DNA stress is sensed via DNA damage response sensor proteins including PARP (poly ADP-ribose polymerase), ATM (ataxia telangiectasia mutated), DNA-PK (DNA protein kinase) and ATR (ataxia telangiectasia and Rad3 related) (Ma et al., 2018). PARP (Munoz-Gamez et al., 2009; Rodriguez-Vargas et al., 2012) and ATM (Alexander et al., 2010; Zhang et al., 2013; Ma et al., 2018) inhibit mTORC1 upon prolonged DNA stress by activating AMPK (AMP-activated protein kinase) which phosphorylates and activates TSC2, upstream of mTORC1 (Figure 1). Upon short term DNA stress (4 h etoposide), ATM/ATR activate mTORC1 by upregulating the level of MTOR, possibly by stabilizing the protein (Selvarajah et al., 2015). In contrast, prolonged DNA stress (24 h etopisode) results in mTORC1 inactivation and decreased MTOR protein levels (Selvarajah et al., 2015).
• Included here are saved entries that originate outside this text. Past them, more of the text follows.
(* ===== verification/SchedCfg.v ===== *)
(** * The configuration of the scheduler

    sched16/sched_main.c: the numbers and the list of flowsets on the command
    line ([getnum], [parse_flowsets], in its two passes) and the options and
    allocations of [init].  Strings are lists of character codes; [strtol] and
    [strsep] are written out.  The hooks of the algorithm are in the files of
    the schedulers: here [init] ends with the parameters of each flow, which
    the hooks take.  Sums, differences and products of [int]s and [long]s are
    reduced to their width: one that does not fit is undefined in C and wraps
    on the machine. *)

From Stdlib Require Import String Ascii.
From stdpp Require Import list.
From S2P Require Import Prelude.
Open Scope Z_scope.

Module SchedCfg.

(** ** Strings *)

(** A string as the codes of its characters, without the terminator. *)
Definition codes (s : string) : list Z := (fun c => Z.of_nat (nat_of_ascii c)) <$> list_ascii_of_string s.

Definition is_space (c : Z) : bool := (c =? 32) || ((9 <=? c) && (c <=? 13)).

Definition digit (base c : Z) : option Z :=
  let d := if (48 <=? c) && (c <=? 57) then c - 48
           else if (97 <=? c) && (c <=? 122) then c - 87
           else if (65 <=? c) && (c <=? 90) then c - 55 else 36 in
  if d <? base then Some d else None.

Fixpoint skip_spaces (s : list Z) : list Z :=
  match s with c :: s' => if is_space c then skip_spaces s' else s | [] => [] end.

(** The digits at the start of [s], after those whose value is [acc]. *)
Fixpoint read_digits (base acc : Z) (s : list Z) : Z * list Z :=
  match s with
  | [] => (acc, [])
  | c :: s' => match digit base c with Some d => read_digits base (acc * base + d) s' | None => (acc, s) end
  end.

Definition LONG_MAX : Z := 2 ^ 63 - 1.
Definition LONG_MIN : Z := - 2 ^ 63.

(** [strtol(s, &end, 0)]: the value and [end]. *)
Definition strtol (s : list Z) : Z * list Z :=
  let s1 := skip_spaces s in
  let '(neg, s2) := match s1 with 45 :: s' => (true, s') | 43 :: s' => (false, s') | _ => (false, s1) end in
  let signed v := if (neg : bool) then Z.max LONG_MIN (- v) else Z.min LONG_MAX v in
  match s2 with
  | 48 :: x :: c :: s3 =>
      if ((x =? 120) || (x =? 88)) && bool_decide (is_Some (digit 16 c)) then
        let '(v, end_) := read_digits 16 0 (c :: s3) in (signed v, end_)
      else let '(v, end_) := read_digits 8 0 s2 in (signed v, end_)
  | 48 :: _ => let '(v, end_) := read_digits 8 0 s2 in (signed v, end_)
  | c :: _ =>
      if bool_decide (is_Some (digit 10 c)) then let '(v, end_) := read_digits 10 0 s2 in (signed v, end_) else (0, s)
  | [] => (0, s)
  end.

(** [strsep(&cur, delim)]: the token and [cur]. *)
Fixpoint split_at (delim : Z) (s : list Z) : list Z * option (list Z) :=
  match s with
  | [] => ([], None)
  | c :: s => if c =? delim then ([], Some s) else let '(t, r) := split_at delim s in (c :: t, r)
  end.
Definition strsep (delim : Z) (cur : option (list Z)) : option (list Z) * option (list Z) :=
  match cur with None => (None, None) | Some s => let '(t, r) := split_at delim s in (Some t, r) end.

(** ** Numbers *)

(** [getnum]: the value and, when the caller asks for it, [next]. *)
Definition getnum (s : option (list Z)) : Z * option (list Z) :=
  let '(l, end_) := match s with Some ((_ :: _) as s) => let '(l, e) := strtol s in (l, Some e) | _ => (-1, None) end in
  if l <? 0 then (0, None)
  else
    match end_ with
    | None | Some [] => (l, None)
    | Some ((c :: rest) as all) =>
        let '(l, end_) :=
          if c =? 110 then (- l, rest)
          else if c =? 75 then (s64 (l * 1000), rest)
          else if c =? 77 then (s64 (l * 1000000), rest)
          else if c =? 107 then (s64 (l * 1024), rest)
          else if c =? 109 then (s64 (s64 (l * 1024) * 1024), rest)
          else if c =? 119 then (l, rest)
          else (l, all) in
        (l, match end_ with [] => None | _ => Some end_ end)
    end.

(** An [int] that receives the value. *)
Definition getint (s : option (list Z)) : Z * option (list Z) := let '(l, next) := getnum s in (s32 l, next).

(** [getnum(p + 1, &p, ...)] when [p] is not null, [dflt] otherwise. *)
Definition more_num (p : option (list Z)) (dflt : Z) : Z * option (list Z) :=
  match p with Some (_ :: s) => getint (Some s) | Some [] => getint None | None => (dflt, None) end.

(** ** Flowsets *)

(** What one element of the list says. *)
Record fs_param := mk_param { w : Z; w_h : Z; w_steps : Z; len : Z; len_h : Z; l_steps : Z; flows : Z }.

Definition parse_param (cur : list Z) : fs_param :=
  let '(t, cur) := strsep 58 (Some cur) in
  let '(w, p) := getint t in
  let w := if w <=? 0 then 1 else w in
  let '(w_h, p) := more_num p w in
  let '(w_steps, _) := more_num p (if w_h =? w then 1 else 2) in
  let '(t, cur) := strsep 58 cur in
  let '(len, p) := getint t in
  let len := if len <=? 0 then 1000 else len in
  let '(len_h, p) := more_num p len in
  let '(l_steps, _) := more_num p (if len_h =? len then 1 else 2) in
  let '(t, _) := strsep 58 cur in
  let '(flows, _) := getint t in
  let flows := if flows =? 0 then 1 else flows in
  mk_param w w_h w_steps len len_h l_steps flows.

Definition wrong (p : fs_param) : bool :=
  (w p =? 0) || (w_h p <? w p) || (len p =? 0) || (len_h p <? len p) || (flows p =? 0).

(** Step [i] of [steps] from [lo] to [hi]. *)
Definition step_value (lo hi steps i : Z) : Z :=
  s32 (lo + Z.quot (s32 (s32 (hi - lo) * i)) (if steps =? 1 then 1 else s32 (steps - 1))).

(** The weight and the length of each flowset of an element, in order. *)
Definition param_values (p : fs_param) : list (Z * Z) :=
  i ← seqZ 0 (w_steps p); j ← seqZ 0 (l_steps p);
  [(step_value (w p) (w_h p) (w_steps p) i, step_value (len p) (len_h p) (l_steps p) j)].

Record dn_fs := mk_fs {
  par0 : Z; par1 : Z; index : Z; n_flows : Z; cur : Z; first_flow : Z; next_flow : Z; fs_y : Z; base_y : Z; next_y : Z;
}.
Definition fs_zero : dn_fs := mk_fs 0 0 0 0 0 0 0 0 0 0.

(** The part of [struct cfg_s] that is set up here; [c_q] has, for each queue,
    the flowset it is linked to. *)
Record cfg := mk_cfg {
  c_flows : Z;
  c_flowsets : Z;
  c_wsum : Z;
  c_fs_config : option (list Z);
  c_fs : option (list dn_fs);
  c_q : option (list (option Z));
}.

(** The variables of the loop of [parse_flowsets] and the array of flowsets. *)
Record pstate := mk_p { p_flows : Z; p_fs : Z; p_wsum : Z; p_prev : option dn_fs; p_arr : option (list dn_fs) }.

(** A flowset in the second pass. *)
Definition fill_fs (wi li flows n_fs : Z) (prev : option dn_fs) : dn_fs :=
  let x := Z.quot (s32 (wi * 2048)) li in
  let first := from_option next_flow 0 prev in
  let base := from_option next_y 0 prev in
  let y := s32 (x * flows) in
  mk_fs wi li n_fs flows first first (s32 (first + flows)) y base (s32 (base + y)).

(** The two inner loops on the values of an element: [false] is the early
    return for an error in the number of flowsets. *)
Fixpoint put_values (pass : bool) (flowsets flows : Z) (vs : list (Z * Z)) (st : pstate) : bool * pstate :=
  match vs with
  | [] => (true, st)
  | (wi, li) :: vs =>
      if negb pass then put_values pass flowsets flows vs (mk_p (p_flows st) (s32 (p_fs st + 1)) (p_wsum st) (p_prev st) (p_arr st))
      else
        match p_arr st with
        | None => (false, st)
        | Some arr =>
            if flowsets <=? p_fs st then (false, st)
            else
              let fs := fill_fs wi li flows (p_fs st) (p_prev st) in
              put_values pass flowsets flows vs
                (mk_p (p_flows st) (s32 (p_fs st + 1)) (s32 (p_wsum st + s32 (wi * flows))) (Some fs) (Some (<[Z.to_nat (p_fs st) := fs]> arr)))
        end
  end.
(* ===== verification/ProxyMain.v ===== *)
(** * The main program of the backend process

    proxy/backend.c: the options of [main], read by [getopt], with the creation
    of the scheduler ([sched_all_create] of sched16/pspat.c and the
    configuration of SchedCfg); the whole of [setup_backend] with the network
    interfaces and [tap_alloc]; the loop of [main_server_select] with the table
    from socket descriptors to instances; and the handler of SIGINT.  The
    system calls are parameters; what is printed is left out. *)

From Stdlib Require Import String Ascii.
From stdpp Require Import gmap list relations.
From S2P Require Import Prelude Abi Backend Sring SringGsoTx SringGsoRx VringPacked Proxy ProxyInv ProxySys SchedCfg.
Import ProxyOps ProxyMsg ProxySys.
Open Scope Z_scope.

Module ProxyMain.

(** ** [getopt] *)

Inductive opt_kind := NoArg | WithArg | Unknown.

(** The option string "hP:vBw:Su:i:m:f:a:s:". *)
Definition opt_kind_of (c : ascii) : opt_kind :=
  match c with
  | "h" | "v" | "B" | "S" => NoArg
  | "P" | "w" | "u" | "i" | "m" | "f" | "a" | "s" => WithArg
  | _ => Unknown
  end%char.

(** The options of one argument, after its dash; the second component is an
    option whose argument is the next one. *)
Fixpoint scan_element (s : string) : list (ascii * string) * option ascii :=
  match s with
  | EmptyString => ([], None)
  | String c s =>
      match opt_kind_of c with
      | NoArg => let '(l, p) := scan_element s in ((c, ""%string) :: l, p)
      | Unknown => let '(l, p) := scan_element s in (("?"%char, ""%string) :: l, p)
      | WithArg => match s with EmptyString => ([], Some c) | _ => ([(c, s)], None) end
      end
  end.

(** All the calls of [getopt], up to the -1: the options with their arguments,
    and the arguments from [optind] on, after the permutation of the GNU
    library (the others first). *)
Fixpoint getopt (av : list string) : list (ascii * string) * list string :=
  match av with
  | [] => ([], [])
  | a :: av =>
      if String.eqb a "--" then ([], av)
      else
        match a with
        | String "-" ((String _ _) as s) =>
            let '(l, p) := scan_element s in
            match p, av with
            | None, _ => let '(l', rest) := getopt av in (l ++ l', rest)
            | Some _, [] => (l ++ [("?"%char, ""%string)], [])
            | Some c, b :: av => let '(l', rest) := getopt av in (l ++ (c, b) :: l', rest)
            end
        | _ => let '(l', rest) := getopt av in (l', a :: rest)
        end
  end.

(** [atoi] *)
Definition atoi (s : string) : Z :=
  let s := SchedCfg.skip_spaces (SchedCfg.codes s) in
  let '(neg, s) := match s with 45 :: s' => (true, s') | 43 :: s' => (false, s') | _ => (false, s) end in
  let v := fst (SchedCfg.read_digits 10 0 s) in
  s32 (if (neg : bool) then Z.max SchedCfg.LONG_MIN (- v) else Z.min SchedCfg.LONG_MAX v).

(** ** The options *)

Definition PSPAT_IF_TYPE_NETMAP : Z := 0.
Definition PSPAT_IF_TYPE_SINK : Z := 1.
Definition MARK_MODE_NO_MARK : Z := 0.
Definition MARK_MODE_HV : Z := 1.
Definition MARK_MODE_GUEST : Z := 2.

(** The fields of [bp] and the variables of [main] that the options set. *)
Record config := mk_config {
  cf_pidfile : option string;
  cf_status_file : option string;
  cf_busy_wait : Z;
  cf_collect_stats : Z;
  cf_sched_cpu : Z;
  cf_scheduler_mode : Z;
  cf_threshold : Z;
  cf_sleep_usecs : Z;
  cf_ifname : string;
  cf_iftype : Z;
  cf_mark_mode : Z;
  cf_verbose : Z;
}.

Definition config_start : config :=
  mk_config None None 0 0 (-1) 0 0 0 "vale0:x}1" PSPAT_IF_TYPE_SINK MARK_MODE_NO_MARK 0.

(** The switch: the new configuration, or the value that [main] returns. *)
Definition do_opt (c : config) (o : ascii * string) : Z + config :=
  let '(mk_config pid st busy stats cpu mode thr us ifn ift mark verb) := c in
  let '(opt, optarg) := o in
  match opt with
  | "h"%char => inl 0
  | "P"%char => inr (mk_config (Some optarg) st busy stats cpu mode thr us ifn ift mark verb)
  | "v"%char => inr (mk_config pid st busy stats cpu mode thr us ifn ift mark (verb + 1))
  | "B"%char => inr (mk_config pid st 1 stats cpu mode thr us ifn ift mark verb)
  | "w"%char => let thr := atoi optarg in
      if thr <=? 0 then inl (-1) else inr (mk_config pid st busy stats cpu 1 thr us ifn ift mark verb)
  | "S"%char => inr (mk_config pid st busy 1 cpu mode thr us ifn ift mark verb)
  | "u"%char => let us := atoi optarg in
      if (us <? 0) || (1000 <? us) then inl (-1) else inr (mk_config pid st busy stats cpu mode thr us ifn ift mark verb)
  | "i"%char => inr (mk_config pid st busy stats cpu mode thr us optarg ift mark verb)
  | "m"%char =>
      if String.eqb optarg "sink" then inr (mk_config pid st busy stats cpu mode thr us ifn PSPAT_IF_TYPE_SINK mark verb)
      else if String.eqb optarg "netmap" then inr (mk_config pid st busy stats cpu mode thr us ifn PSPAT_IF_TYPE_NETMAP mark verb)
      else inl (-1)
  | "f"%char =>
      if String.eqb optarg "none" then inr (mk_config pid st busy stats cpu mode thr us ifn ift MARK_MODE_NO_MARK verb)
      else if String.eqb optarg "hv" then inr (mk_config pid st busy stats cpu mode thr us ifn ift MARK_MODE_HV verb)
      else if String.eqb optarg "guest" then inr (mk_config pid st busy stats cpu mode thr us ifn ift MARK_MODE_GUEST verb)
      else inl (-1)
  | "a"%char => let cpu := atoi optarg in
      if cpu <? 0 then inl (-1) else inr (mk_config pid st busy stats cpu mode thr us ifn ift mark verb)
  | "s"%char => inr (mk_config pid (Some optarg) busy stats cpu mode thr us ifn ift mark verb)
  | _ => if negb (mode =? 1) then inl (-1) else inr c
  end.

Fixpoint do_opts (c : config) (l : list (ascii * string)) : Z + config :=
  match l with
  | [] => inr c
  | o :: l => match do_opt c o with inl r => inl r | inr c => do_opts c l end
  end.

(** ** The scheduler *)

(** What [sched_all_create] sets up and the rest of the program reads: the
    output, the flows and the limits. *)
Record sched_all := mk_sched {
  sa_deq_netmap : bool;
  sa_sched : SchedCfg.opts;
  sa_sched_interval : Z;
  sa_batch_limit : Z;
  sa_max_mark : Z;
}.

(** The results of the calls made by [main]: opening the netmap port of the
    scheduler, [malloc] of its configuration, opening the pid file and the two
    [sigaction]s. *)
Record main_env := mk_menv { me_nm_open : bool; me_malloc : bool; me_pidfile : bool; me_sigint : Z; me_sigterm : Z }.

(** How [main] ends before the server loop, or how it enters it; [Crash] is an
    access outside of an array. *)
Inductive outcome := Exit (code : Z) | Crash | Serve (c : config) (f : option sched_all) (hv_mark : bool).

(** [inl] is an exit of the process, [inr None] the null pointer. *)
Definition sched_all_create (e : main_env) (av : list string) (iftype : Z) : outcome + option sched_all :=
  if (iftype =? PSPAT_IF_TYPE_NETMAP) && negb (me_nm_open e) then inl (Exit 1)
  else if negb ((iftype =? PSPAT_IF_TYPE_SINK) || (iftype =? PSPAT_IF_TYPE_NETMAP)) then inr None
  else if negb (me_malloc e) then inr None
  else
    match SchedCfg.init av with
    | None => inl Crash
    | Some o => inr (Some (mk_sched (iftype =? PSPAT_IF_TYPE_NETMAP) o 500 500 (u32 (SchedCfg.c_flows (SchedCfg.o_cfg o)))))
    end.

(** From the pid file on. *)
Definition main_end (e : main_env) (c : config) (f : option sched_all) (hv_mark : bool) : outcome :=
  if bool_decide (is_Some (cf_pidfile c)) && negb (me_pidfile e) then Exit (-1)
  else if negb (me_sigint e =? 0) then Exit (me_sigint e)
  else if negb (me_sigterm e =? 0) then Exit (me_sigterm e)
  else Serve c f hv_mark.

(** [main], up to [main_server_select]; [av] are the arguments after the name
    of the program. *)
Definition main (e : main_env) (av : list string) : outcome :=
  let '(l, rest) := getopt av in
  match do_opts config_start l with
  | inl r => Exit r
  | inr c =>
      if cf_scheduler_mode c =? 1 then
        match sched_all_create e rest (cf_iftype c) with
        | inl r => r
        | inr None => Exit (-1)
        | inr (Some f) => main_end e c (Some f) (cf_mark_mode c =? MARK_MODE_HV)
        end
      else main_end e c None false
  end.

(** ** The network interface of a backend *)

Inductive dev_type := TYPE_NONE | TYPE_TAP | TYPE_SINK | TYPE_SOURCE | TYPE_NETMAP.

Inductive recv_fun := tap_recv | null_recv | source_recv | netmap_recv.
Inductive send_fun := tap_send | sink_send | netmap_send.

Definition IFF_TAP : Z := 0x0002.
Definition IFF_NO_PI : Z := 0x1000.
Definition IFF_VNET_HDR : Z := 0x4000.
Definition TUN_F_CSUM : Z := 0x01.
Definition TUN_F_TSO4 : Z := 0x02.
Definition TUN_F_TSO6 : Z := 0x04.
Definition TUN_F_UFO : Z := 0x10.

(** The results of the system calls of [setup_backend]. *)
Record be_env := mk_benv {
  se_tun_open : Z;
  se_tunsetiff : Z;
  se_eventfd : Z;
  se_nmport : option Z;
  se_hdr_set : Z;
  se_stopfd : Z;
  se_fcntl_stop : Z;
  se_fcntl_be : Z;
}.

(** What is asked of the TAP device. *)
Inductive tun_ioctl := TunSetIff (flags : Z) | TunSetVnetHdrSz (len : Z) | TunSetOffload (offloads : Z).
(* ===== verification/Rr.v ===== *)
(** * The deficit round robin scheduler

    sched16/dn_sched_rr.c: the queues with packets are in a circular linked
    list; the queue at the head sends while its credit lasts, gets its quantum
    and makes way for the next one.

    [Rr] is the code, on a store of queues linked by address; the rest shows
    that the list is represented faithfully, that dequeuing ends and is work
    conserving, and that the service is fair. *)

From stdpp Require Import gmap.
From S2P Require Import Prelude Sched.
Import DnQueue SchedMain.
Open Scope Z_scope.

Module Rr.

(** ** State *)

Record rr_queue := mk_rrq { rq : dn_queue; status : Z; credit : Z; quantum : Z; qnext : Z }.
#[export] Instance rr_queue_inhabited : Inhabited rr_queue := populate (mk_rrq dnq_zero 0 0 0 0).

Record rr_si := mk_si { si_head : Z; si_tail : Z; q_tot : Z }.

(** The queues by address, and the scheduler instance. *)
Record rr := mk_rr { queues : gmap Z rr_queue; si : rr_si }.

Definition getq (s : rr) (q : Z) : rr_queue := queues s !!! q.
Definition setq (q : Z) (x : rr_queue) (s : rr) : rr := mk_rr (<[q := x]> (queues s)) (si s).
Definition set_si (x : rr_si) (s : rr) : rr := mk_rr (queues s) x.

Definition set_status v q := mk_rrq (rq q) v (credit q) (quantum q) (qnext q).
Definition set_credit v q := mk_rrq (rq q) (status q) v (quantum q) (qnext q).
Definition set_qnext v q := mk_rrq (rq q) (status q) (credit q) (quantum q) v.
Definition set_rq v q := mk_rrq v (status q) (credit q) (quantum q) (qnext q).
When active, mTORC1 enhances virtually all anabolic processes including protein synthesis, and inhibits catabolism, most notably autophagy [comprehensively reviewed by Ben-Sahra and Manning (2017), Rabanal-Ruiz and Korolchuk (2018), Tee (2018), Kim and Guan (2019), Liu and Sabatini (2020)]. Upon stress, mTORC1 suppression limits biosynthesis to essential processes needed for survival (Heberle et al., 2015), and enhances the degradation of cellular macromolecules and organelles by autophagy (Dossou and Basu, 2019), mitigating their damage and supplying the cell with intermediary metabolites as building blocks (Wong et al., 2020). Why does stress also elicit activating inputs to mTORC1? A certain level of tightly controlled mTORC1 activity may sustain processes required for stress survival (Thedieck et al., 2013; Heberle et al., 2015). This may concern the synthesis of stress response proteins (Chou et al., 2012; Hsieh et al., 2012; Thedieck et al., 2013) as well as the formation of SGs (Fournier et al., 2013; Mazan-Mamczarz et al., 2015; Sfakianos et al., 2018; Heberle et al., 2019), a stress-induced cytoplasmic compartment promoting survival (Reineke and Neilson, 2019). Hence, balanced mTORC1 activity might be required for SG-mediated cell survival and stress-recovery.
SGs and mTORC1 Signaling
Control of SG Formation by mTORC1
SGs are cytoplasmic non-membranous assemblies of proteins and mRNAs whose interaction involves liquid-liquid phase separation (LLPS) (Ivanov and Anderson, 2019). A rapidly growing field investigates the molecular mechanisms underlying SG formation (Van Treeck and Parker, 2018; Alberti et al., 2019; Mathieu et al., 2020; Peran and Mittag, 2020; Hofmann et al., 2021; Wiedner and Giudice, 2021). SG formation has been linked with different physiological consequences that are context-dependent and are currently under debate. Depending on the stress and its duration, SGs are rapidly turned over or they persist over long periods of time (Aulas et al., 2017; Markmiller et al., 2018). SGs buffer cellular stress by minimizing energy consumption [reviewed by Mahboubi and Stochaj (2017)] and by anti-apoptotic mechanisms (Arimoto et al., 2008; Takahashi et al., 2013; Thedieck et al., 2013). Such protective functions have been assigned to short-lived SGs (Reineke and Neilson, 2019). However, SGs might also exert pro-apoptotic effects (Fujimura et al., 2012; Aulas et al., 2018; Reineke and Neilson, 2019; Amen and Kaganovich, 2020) and they contribute to the formation of pathogenic protein aggregates (Aulas et al., 2018; Jeon and Lee, 2021). Chronic SG assembly has been linked with age-related disorders including neurotoxicity and cancer cell survival (Reineke and Neilson, 2019; Advani and Ivanov, 2020; Alberti and Hyman, 2021).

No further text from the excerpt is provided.